Letter from G. P. A. HEALY to GEORGE PERKINS MARSH, dated January 5, 1853.

Primary tabs

Page: of 4
Download: PDF (9.23 MiB)
Boston January 5 1853.2. Franklin Place.

Page 1

My dear Marsh

Myself & wife have laughed till the tears ran down our cheeks at the idea of the auto de Fe you proposed in your last most amusing letter, we think our little Mary would say, could she hear of it, Mr. Marsh is a wicked man, & I have no doubt that some dread of the sort must have been communicated by a mysterious agency to the people here, as since I wrote you, the city has voted twenty five hundred dollars toward the purchase of the Webster picture, & the citizens have subscribed the same sum, should it even stop there, I shall be able to pay my debt in Paris, & as I am fully employed making copies from the head of the great man (whose death has caused

Page 2

more sensation than any since that of Washington) besides other commissions, I hope to return to Versailles in May, & as soon after as possible I will make arrangements to join you. Mrs. Healy cannot be persuaded to leave the darling children again, but she tells me she will give me six months leave of absence in that time Mr. John A. Lowell, (with whom I had a most interesting conversation) thinks I can Italy, Germany Spain & the East!

I have just finished a portrait of General Pierce for the Dem. [All?]. at Washington, & am now painting one for his wife, he is a most unaffected agreeable man, so much so, that my wife cannot believe he is a real Democrat, at which he is much amused; during the sittings we talked of the ministers abroad, & you may be sure you were not forgotten.

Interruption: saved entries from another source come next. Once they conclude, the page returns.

(** * jingo: a shallow embedding of the instruction-compiling JSON encoders

    The development follows the package file by file:
    buffer.go, ptrconvert.go, sliceencoder.go, mapencoder.go and
    structencoder.go.  A Go [unsafe.Pointer] handed to an instruction is
    modelled by the value it points to; reading that value through a layout
    it does not have is the outcome [BadRead]. *)

From Stdlib Require Import List String Ascii ZArith Lia Bool Arith.
From Stdlib.Strings Require Import Byte.
From Stdlib Require Import Permutation Sorted DecimalString.
Import ListNotations.

Set Implicit Arguments.
Set Warnings "-register-all".

(* ------------------------------------------------------------------------- *)
(** ** Bytes and text *)

Definition bytes := list byte.

Definition bs (s : string) : bytes := list_byte_of_string s.
Arguments bs s%_string.

(** What a Go call can do: return, panic with a message, or read memory
    through a layout the pointee does not have. *)
Inductive outcome (A : Type) : Type :=
| Done (a : A)
| Panic (msg : string)
| BadRead.
Arguments Done {A} a.
Arguments Panic {A} msg%_string.
Arguments BadRead {A}.

Definition bind {A B} (m : outcome A) (k : A -> outcome B) : outcome B :=
  match m with
  | Done a => k a
  | Panic msg => Panic msg
  | BadRead => BadRead
  end.

Declare Scope go_scope.
Delimit Scope go_scope with go.
Notation "x <- m ;; k" := (bind m (fun x => k))
  (at level 61, m at next level, right associativity) : go_scope.
Notation "m ;;; k" := (bind m k)
  (at level 60, right associativity) : go_scope.
Open Scope go_scope.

I hope you will remain, & I have no doubt you will, as long as he can keep off

Page 3

those who are besieging him for office, he thinks very highly of your Excellency.

I am painting Hawthorne who is as timid as a young maiden but a very pleasant person with a fine head, this, & a head of Webster are for the White house, ordered by General Pierce -- Apropos to my age, an old lady the other day, having misunderstood me respecting the time since I was in Italy, & my age when I was there, came to the conclusion that I must now be sixty five, & said she would'nt have given you more than fifty! which has given Mrs. Healy the right of calling me her old man; but I flatter myself that I shall not be forty until next July!

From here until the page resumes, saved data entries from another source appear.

(** [counter[k]] of a [Counter]: [0] for a key it does not hold. *)
Fixpoint counter_get (counter : list (pystr * Z)) (k : pystr) : Z :=
  match counter with
  | [] => 0
  | (k', n) :: rest => if pystr_eqb k' k then n else counter_get rest k
  end.

(** A counter whose keys are distinct, each with a count of at least
    one and among [codes]. *)
Definition histogram (codes : list pystr) (counter : list (pystr * Z))
  : Prop :=
  NoDup (map fst counter)
  /\ Forall (fun kv => 1 <= snd kv /\ In (fst kv) codes) counter.

(** The value of ['generated_at'] in the written data. *)
Definition stamp_of (d : list (pystr * pyval)) : pyval :=
  match dict_lookup d (py "generated_at") with
  | Some v => v
  | None => VStr []
  end.

(** The written data and the printed line, from what is kept. *)
Definition saved (g : pyval) (kept : list pyval) (path : pystr)
  : pyval * pystr :=
  (VDict [ (py "generated_at", g); (py "articles", VList kept) ],
   py "Saved " ++ str_of_int (len kept) ++ py " valid records to " ++ path).

(* ===================================================================== *)
(** ** The rules of [validate_record] *)
(* ===================================================================== *)

Lemma pystr_eqb_eq (a b : pystr) : pystr_eqb a b = true <-> a = b.
Proof.
  unfold pystr_eqb. destruct (list_eq_dec Z.eq_dec a b); split; congruence.
Qed.

Lemma pystr_eqb_refl (a : pystr) : pystr_eqb a a = true.
Proof. now apply pystr_eqb_eq. Qed.

Lemma pystr_eqb_neq (a b : pystr) : pystr_eqb a b = false <-> a <> b.
Proof.
  unfold pystr_eqb. destruct (list_eq_dec Z.eq_dec a b); split; congruence.
Qed.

The Wheatons are living very comfortably at Cambridge, & since the death of Robert, Abby has exerted herself in a manner we thought her incapable of, & is fully occupied in teaching the modern languages.

Page 4

Martha & her Mother are in bad health. Give our kindest love to Mrs Marsh & tell her I hope to find her looking like her own dear self! Also a thousand kind things to yourself & Miss. Paine & believe

Ever Sincerely yours Healy

References in this letter:

John Amory Lowell (1799-1836) was a Boston philanthropist and founder of the Lowell Institute.

Franklin Pierce (1804-69), the 14th President of the United States, held the office from 1853 to 1857. His cabinet was an attempt to smooth over splits within the Democratic Party and included William L. Marcy, Stephen A. Douglas, and James Buchanan as well as Jefferson Davis and Caleb Cushing, a northerner sympathetic to slave holders. He failed to win renomination and was succeeded by Buchanan.

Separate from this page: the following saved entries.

(** * The versioned migration engine of the client, embedded in Rocq

    Sources embedded here:
    - [client/src/utils/version.js]            (SemVer model, history, path resolver)
    - [client/src/utils/migrations.js]         (registry, [createMigration], executor)
    - [client/src/utils/migrationStrategies.js] (primitive library)
    - [client/src/utils/versionService.js]     (version tracker)
    - [client/src/utils/exampleMigration.js]   (template procedure)

    Conventions of the embedding.
    - A JavaScript string is a [string]; its characters stand for code units.
    - [localStorage] is a finite map from keys to string values.
    - A function that may raise returns a [Result]; a function that also
      touches [localStorage] takes the store and returns the new one next to
      its [Result] (the store survives an exception).
    - [async]/[await] is sequential here: every promise of these modules is
      awaited as soon as it is created, so a rejected promise is a raised
      exception at the [await].
    - [console] output cannot fail and does not influence any result; it is
      left out. *)

From Stdlib Require Import ZArith NArith Lia Ascii String.
From Stdlib Require Import DecimalString DecimalN DecimalPos.
From stdpp Require Import base option list gmap strings sorting.

Local Open Scope string_scope.
Local Open Scope list_scope.

(** ** Exceptions *)

(** An [Error] object as the engine sees it: [catch] handlers only read
    [message] and [stack]. *)
Record JsError := mkJsError {
  errName : string;
  message : string;
  stack : string
}.

(** [new Error(msg)]: the stack starts with "name: message"; the frames
    that follow are engine specific and are not represented. *)
Definition newError (name msg : string) : JsError :=
  {| errName := name; message := msg; stack := name +:+ ": " +:+ msg |}.

Inductive Result (A : Type) : Type :=
| Return (a : A)
| Throw (e : JsError).
Arguments Return {A} a.
Arguments Throw {A} e.

Definition bindR {A B} (r : Result A) (k : A -> Result B) : Result B :=
  match r with
  | Return a => k a
  | Throw e => Throw e
  end.

Declare Scope result_scope.
Delimit Scope result_scope with result.
Notation "x <~ r ; k" := (bindR r (fun x => k))
  (at level 100, r at next level, right associativity) : result_scope.

(** ** Numbers produced by [parseInt(digits, 10)]

    A JavaScript Number is an IEEE-754 double.  A run of decimal digits
    denotes a natural number; [parseInt] returns the double nearest to it
    (ties to even), which is the number itself below 2^53 and [Infinity]
    from 2^1024 - 2^970 on. *)
Inductive Number : Type :=
| Finite (n : N)
| Infinity.

Definition roundToDouble (n : N) : Number :=
  let k := N.log2 n in
  if (k <? 53)%N then Finite n
  else
    let sh := (k - 52)%N in
    let q := N.shiftr n sh in
    let r := N.land n (N.ones sh) in
    let half := N.shiftl 1 (sh - 1) in
    let q' := if ((half <? r) || ((r =? half) && N.odd q))%N then (q + 1)%N else q in
    let v := N.shiftl q' sh in
    if (2 ^ 1024 <=? v)%N then Infinity else Finite v.

(** [a !== b] and [a > b] on such numbers. *)
Definition Number_eqb (a b : Number) : bool :=
  match a, b with
  | Finite x, Finite y => (x =? y)%N
  | Infinity, Infinity => true
  | _, _ => false
  end.

Definition Number_gtb (a b : Number) : bool :=
  match a, b with
  | Finite x, Finite y => (y <? x)%N
  | Infinity, Finite _ => true
  | _, _ => false
  end.

Definition isDigit (c : ascii) : bool :=
  let n := N_of_ascii c in ((48 <=? n) && (n <=? 57))%N.

Definition digitValue (c : ascii) : N := (N_of_ascii c - 48)%N.

Fixpoint decimalValue (acc : N) (s : string) : N :=
  match s with
  | EmptyString => acc
  | String c s' => decimalValue (10 * acc + digitValue c)%N s'
  end.

(** [parseInt(s, 10)] for a string [s] of digits (what [\d+] captured). *)
Definition parseInt10 (s : string) : Number := roundToDouble (decimalValue 0 s).

(** ** version.js: the SemVer model *)

Record SemanticVersion := mkSemanticVersion {
  major : Number;
  minor : Number;
  patch : Number;
  label : option string;
  raw : string
}.

(** Longest prefix of digits, and what follows it: the greedy [\d+]. *)
Fixpoint spanDigits (s : string) : string * string :=
  match s with
  | String c s' =>
      if isDigit c then let '(d, r) := spanDigits s' in (String c d, r)
      else (EmptyString, s)
  | EmptyString => (EmptyString, EmptyString)
  end.

(** [.] of a regular expression does not match a line terminator. *)
Definition isLineTerminator (c : ascii) : bool :=
  let n := N_of_ascii c in ((n =? 10) || (n =? 13))%N.

Fixpoint noLineTerminator (s : string) : bool :=
  match s with
  | EmptyString => true
  | String c s' => negb (isLineTerminator c) && noLineTerminator s'
  end.

(** The captures of [/^(\d+)\.(\d+)\.(\d+)(?:-(.+))?$/], or [None] when the
    string does not match. *)
Definition matchVersion (versionStr : string)
  : option (string * string * string * option string) :=
  let '(m1, r1) := spanDigits versionStr in
  match m1, r1 with
  | String _ _, String "."%char r1' =>
      let '(m2, r2) := spanDigits r1' in
      match m2, r2 with
      | String _ _, String "."%char r2' =>
          let '(m3, r3) := spanDigits r2' in
          match m3, r3 with
          | String _ _, EmptyString => Some (m1, m2, m3, None)
          | String _ _, String "-"%char (String c l' as l) =>
              if noLineTerminator l then Some (m1, m2, m3, Some l) else None
          | _, _ => None
          end
      | _, _ => None
      end
  | _, _ => None
  end.

Definition parseVersion (versionStr : string) : Result SemanticVersion :=
  match matchVersion versionStr with
  | None => Throw (newError "Error" ("Invalid version format: " +:+ versionStr))
  | Some (m1, m2, m3, m4) =>
      Return {| major := parseInt10 m1;
                minor := parseInt10 m2;
                patch := parseInt10 m3;
                label := m4;   (* match[4] || null: a captured label is never empty *)
                raw := versionStr |}
  end.

(** [a.label > b.label] on strings: lexicographic on code units. *)
Definition string_gtb (a b : string) : bool :=
  match String.compare a b with Gt => true | _ => false end.

(** The body of [compareVersions] once both versions are parsed. *)
Definition compareParsed (a b : SemanticVersion) : Z :=
  if negb (Number_eqb (major a) (major b)) then
    (if Number_gtb (major a) (major b) then 1 else -1)%Z
  else if negb (Number_eqb (minor a) (minor b)) then
    (if Number_gtb (minor a) (minor b) then 1 else -1)%Z
  else if negb (Number_eqb (patch a) (patch b)) then
    (if Number_gtb (patch a) (patch b) then 1 else -1)%Z
  else
    match label a, label b with
    | None, Some _ => 1%Z
    | Some _, None => (-1)%Z
    | None, None => 0%Z
    | Some la, Some lb =>
        if String.eqb la lb then 0%Z
        else if string_gtb la lb then 1%Z else (-1)%Z
    end.

Definition compareVersions (versionA versionB : string) : Result Z :=
  (a <~ parseVersion versionA;
   b <~ parseVersion versionB;
   Return (compareParsed a b))%result.

Definition validVersion (s : string) : Prop :=
  exists v, parseVersion s = Return v.

(** *** The version history *)

Record VersionRecord := mkVersionRecord {
  version : string;
  requiresMigration : bool;
  migrateFrom : list string;
  storageKeys : list string;
  notes : string;
  changes : list string;
  breaking : bool
}.

(** The history and the current version as [version.js] ships them. *)
Definition shipped_APP_VERSION : string := "1.0.0-alpha".

Definition shipped_VERSION_HISTORY : list VersionRecord :=
  [ {| version := "1.0.0-alpha";
       requiresMigration := false;
       migrateFrom := [];
       storageKeys :=
         [ "companies"; "app_version";
           "reviews_1651"; "reviews_1138"; "reviews_1651639"; "reviews_40772";
           "reviews_6036";
           "reviewsTableColumnOrder"; "reviewsTableColumnVisibility";
           "reviewsTableColumnOrderCompare"; "reviewsTableColumnVisibilityCompare";
           "sentimentChartsOrder"; "sentimentChartsHidden";
           "sentimentChartsOrderCompare"; "sentimentChartsHiddenCompare" ];
       notes := "Initial version with version tracking capability";
       changes := [ "Added version tracking system";
                    "Local storage migration framework" ];
       breaking := false |} ].

(** *** [Array.prototype.sort] with a comparator that may raise

    The engine's sort is stable, and for a comparator that is a consistent
    weak order every stable sort returns the same array; it is rendered as a
    stable insertion sort.  An exception of the comparator aborts the sort.
    An array of length 0 or 1 is returned without any comparison; from
    length 2 on every element is compared at least once. *)
Fixpoint insertSorted {A} (cmp : A -> A -> Result Z) (x : A) (l : list A)
  : Result (list A) :=
  match l with
  | [] => Return [x]
  | y :: l' =>
      (c <~ cmp x y;
       if (c <=? 0)%Z then Return (x :: y :: l')
       else (r <~ insertSorted cmp x l'; Return (y :: r)))%result
  end.

Fixpoint sortWith {A} (cmp : A -> A -> Result Z) (l : list A) : Result (list A) :=
  match l with
  | [] => Return []
  | x :: l' => (s <~ sortWith cmp l'; insertSorted cmp x s)%result
  end.

(** [findIndex]: [None] stands for -1. *)
Fixpoint findIndex {A} (p : A -> bool) (l : list A) : option nat :=
  match l with
  | [] => None
  | x :: l' => if p x then Some 0 else S <$> findIndex p l'
  end.

(** [arr.slice(start, end)] for non-negative bounds. *)
Definition slice {A} (start stop : nat) (l : list A) : list A :=
  take (stop - start) (drop start l).

(** The comparator [(a, b) => compareVersions(a.version, b.version)]. *)
Definition byVersion (a b : VersionRecord) : Result Z :=
  compareVersions (version a) (version b).

Definition getMigrationPath (VERSION_HISTORY : list VersionRecord)
    (fromVersion toVersion : string) : Result (list VersionRecord) :=
  if String.eqb fromVersion toVersion then Return []
  else
    (sortedVersions <~
       sortWith byVersion VERSION_HISTORY;
     let fromIndex := findIndex (fun v => String.eqb (version v) fromVersion) sortedVersions in
     let toIndex := findIndex (fun v => String.eqb (version v) toVersion) sortedVersions in
     match fromIndex, toIndex with
     | Some fromIndex, Some toIndex =>
         Return (filter (fun v => requiresMigration v = true)
                        (slice (fromIndex + 1) (toIndex + 1) sortedVersions))
     | _, _ => Return []    (* console.error, then the empty path *)
     end)%result.

(** ** JavaScript values

    The values that travel through [localStorage] and through the result
    objects of migrations: what [JSON.parse] can return.  [undefined] is
    [None] in an [option value].  Numbers are the integers; an object is the
    list of its own enumerable properties in the order in which the engine
    enumerates them (see [setProp]). *)
#[local] Unset Elimination Schemes.
Inductive value : Type :=
| VNull
| VBool (b : bool)
| VNum (n : Z)
| VStr (s : string)
| VArr (items : list value)
| VObj (props : list (string * value)).
#[local] Set Elimination Schemes.

Definition printN (n : N) : string := NilEmpty.string_of_uint (N.to_uint n).

Definition printZ (z : Z) : string :=
  if (z <? 0)%Z then String "-" (printN (Z.abs_N z)) else printN (Z.to_N z).

Definition natToString (n : nat) : string := printN (N.of_nat n).

Fixpoint getProp (k : string) (props : list (string * value)) : option value :=
  match props with
  | [] => None
  | (k', v) :: ps => if String.eqb k' k then Some v else getProp k ps
  end.

Fixpoint allDigits (s : string) : bool :=
  match s with
  | EmptyString => true
  | String c s' => isDigit c && allDigits s'
  end.

(** A decimal numeral without sign and without leading zeros. *)
Definition canonicalNumeral (s : string) : bool :=
  match s with
  | EmptyString => false
  | _ => allDigits s && String.eqb (printN (decimalValue 0 s)) s
  end.

(** An array index written as a property name. *)
Definition indexOfKey (k : string) : option nat :=
  if canonicalNumeral k then Some (N.to_nat (decimalValue 0 k)) else None.

(** The names that the engine keeps apart as array indices: the canonical
    numerals up to 2^32 - 2. *)
Definition arrayIndex (k : string) : option N :=
  if canonicalNumeral k && (decimalValue 0 k <? 4294967295)%N
  then Some (decimalValue 0 k) else None.

Fixpoint replaceProp (k : string) (v : value) (props : list (string * value))
  : list (string * value) :=
  match props with
  | [] => []
  | (k', v') :: ps =>
      if String.eqb k' k then (k', v) :: ps else (k', v') :: replaceProp k v ps
  end.

Fixpoint insertIndex (i : N) (p : string * value) (props : list (string * value))
  : list (string * value) :=
  match props with
  | [] => [p]
  | q :: ps =>
      match arrayIndex (fst q) with
      | Some j => if (j <? i)%N then q :: insertIndex i p ps else p :: props
      | None => p :: props
      end
  end.

(** Defining a property, with the list in the order in which the engine
    enumerates own properties: array indices first, ascending, then the
    other names in the order of their creation.  An existing property keeps
    its place. *)
Definition setProp (k : string) (v : value) (props : list (string * value))
  : list (string * value) :=
  match getProp k props with
  | Some _ => replaceProp k v props
  | None =>
      match arrayIndex k with
      | Some i => insertIndex i (k, v) props
      | None => props ++ [(k, v)]
      end
  end.

Definition charsOf (s : string) : list value :=
  (fun c => VStr (String c EmptyString)) <$> list_ascii_of_string s.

President Pierce awarded Nathaniel Hawthorne (1804-1864), the American novelist, a consulship at Liverpool, England.

Henry Wheaton (1785-1848) was an American jurist and diplomat. His great work is Elements of International Law(1836).

The American portrait painter, George Peter Alexander Healy (1813-1894), was one of the most popular artists of his time. He is known for his paintings of presidents, statesman, and members of Society on both sides of the Atlantic. A native of Boston, he studied in France under Antoine-Jean Gros and established a studio in Paris. In 1840, the U.S. Minister to France, General Lewis Cass, introduced Healy to King Louis Phillippe, and his reputation was established in Europe. In all, Healy made thirty trans-Atlantic trips but settled in Chicago at the behest of a wealthy Illinois businessman, William Butler Ogden.